Tuesday, August 08, 2006

Friends - An Endangered Species

One of my personal growth goals I forgot to list on previous post was: to make more friends.

As you get older it's harder to make friends. It seems like we all try to make do with the ones from high school or college. But either through mental or geographical distance, they, one by one, fade away.

And so that was my case and I was down to ONE friend. Let's call him White. Then a few years ago, we had a falling out. More like I couldn't be bothered anymore. When we first met in acting class, he had more natural talent, instinctive talent. I was more book learned, university trained.

There was a always hint of competitiveness. He went on to film school, got a masters degree, and in the process, got his book learning, which he lorded over me, without intending to. He was a good friend over the years, helped me in big ways and small. But his self-centered ways were becoming annoying.

So I stopped calling him. He complained that he was the one initiating all the contact. I didn't disagree. He stopped calling. I lost the only friend I had. Through pride? Probably more mule stubborness. No big deal, I thought. I've always been a loner. And I was being kept quite busy with a new baby on the way.

Over the past couple of years, White has reached out, wondering what happened. He sent me a email when his mother died. A friend got married. Someone's father died. He sends a mass email and I'm on the distro list.
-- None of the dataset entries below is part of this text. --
(** * Filters *)

Lemma filter_ext_in {A} (P Q : A → Prop) `{!∀ x, Decision (P x), !∀ x, Decision (Q x)} (l : list A) :
  (∀ x, x ∈ l → P x ↔ Q x) → filter P l = filter Q l.
Proof.
  induction l as [|x l IH]; intros Hl; [done|].
  pose proof (Hl x ltac:(by left)). rewrite !filter_cons, IH by (intros; apply Hl; by right).
  repeat case_decide; tauto.
Qed.
Lemma filter_all {A} (P : A → Prop) `{!∀ x, Decision (P x)} (l : list A) :
  (∀ x, x ∈ l → P x) → filter P l = l.
Proof.
  induction l as [|x l IH]; intros Hl; [done|]. rewrite filter_cons_True by (apply Hl; by left).
  f_equal. apply IH. intros y ?. apply Hl. by right.
Qed.

(** A loop over a list with an accumulator, stopped by the first failure. *)
Fixpoint foldM {A B} (f : B → A → outcome B) (l : list A) (b : B) : outcome B :=
  match l with
  | [] => Ret b
  | a :: l => b' ← f b a; foldM f l b'
  end.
So far, I've been resistant. And struggling to figure out why. Is no friend better than a friend who makes you feel so-so? Have we just grown apart? In all honesty, he reminds me of the past that I'd rather not think about. At least not so directly.

We had similar goals, dreams and I am envious that he's taken a more direct path to them. I'm not sure if I have those dreams anymore or if I've given them up. White reminds me of a younger me and the possiblity that I've betrayed that younger me. That maybe I've buried the things, the passions, that matter most to my heart.

Who needs a friend that reminds you of all those things?